Instructions to follow:
What is needed is a faithful copy of all the records.

Entries taken from a collection:
▬▬▬▬▬▬▬▬▬▬
Lemma pdf_of_null_body_is_saved_witness :
  let w := page_with_results "Pune" "2024-01-15" in
  let w' := after (download_click sample_closure (Resolves 200 None)) w in
  status_text w' = "PDF downloaded successfully"
  /\ downloads w' = (downloads w ++ [(digest_name sample_closure, mkBlob "")])%list
  /\ body_children w' = body_children w
  /\ object_urls w' = object_urls w
  /\ news_rows w' = news_rows w.
Proof.
  intros w.
  apply (pdf_of_null_body_is_saved sample_closure 200 w).
  - reflexivity.
  - apply Forall_nil.
Defined.

Lemma session_shows_bound_articles_witness :
  shows_bound_articles (session sample_session (sample_page "Pune" "2024-01-15")).
Proof.
  apply session_shows_bound_articles. left. reflexivity.
Defined.

Lemma impossible_date_passes_the_check_witness :
  let w := sample_page "Pune" "2024-13-45" in
  requests (after (fetch_news_click noon_2024_01_16_ist offline) w)
  = (requests w ++ [Spec.news_request "Pune" "2024-13-45"])%list.
Proof.
  intros w.
  apply (impossible_date_passes_the_check noon_2024_01_16_ist offline w).
  - discriminate.
  - reflexivity.
  - reflexivity.
Defined.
▬▬▬▬▬▬▬▬▬▬
Answer space:
Lemma pdf_of_null_body_is_saved_witness :
  let w := page_with_results "Pune" "2024-01-15" in
  let w' := after (download_click sample_closure (Resolves 200 None)) w in
  status_text w' = "PDF downloaded successfully"
  /\ downloads w' = (downloads w ++ [(digest_name sample_closure, mkBlob "")])%list
  /\ body_children w' = body_children w
  /\ object_urls w' = object_urls w
  /\ news_rows w' = news_rows w.
Proof.
  intros w.
  apply (pdf_of_null_body_is_saved sample_closure 200 w).
  - reflexivity.
  - apply Forall_nil.
Defined.

Lemma session_shows_bound_articles_witness :
  shows_bound_articles (session sample_session (sample_page "Pune" "2024-01-15")).
Proof.
  apply session_shows_bound_articles. left. reflexivity.
Defined.

Lemma impossible_date_passes_the_check_witness :
  let w := sample_page "Pune" "2024-13-45" in
  requests (after (fetch_news_click noon_2024_01_16_ist offline) w)
  = (requests w ++ [Spec.news_request "Pune" "2024-13-45"])%list.
Proof.
  intros w.
  apply (impossible_date_passes_the_check noon_2024_01_16_ist offline w).
  - discriminate.
  - reflexivity.
  - reflexivity.
Defined.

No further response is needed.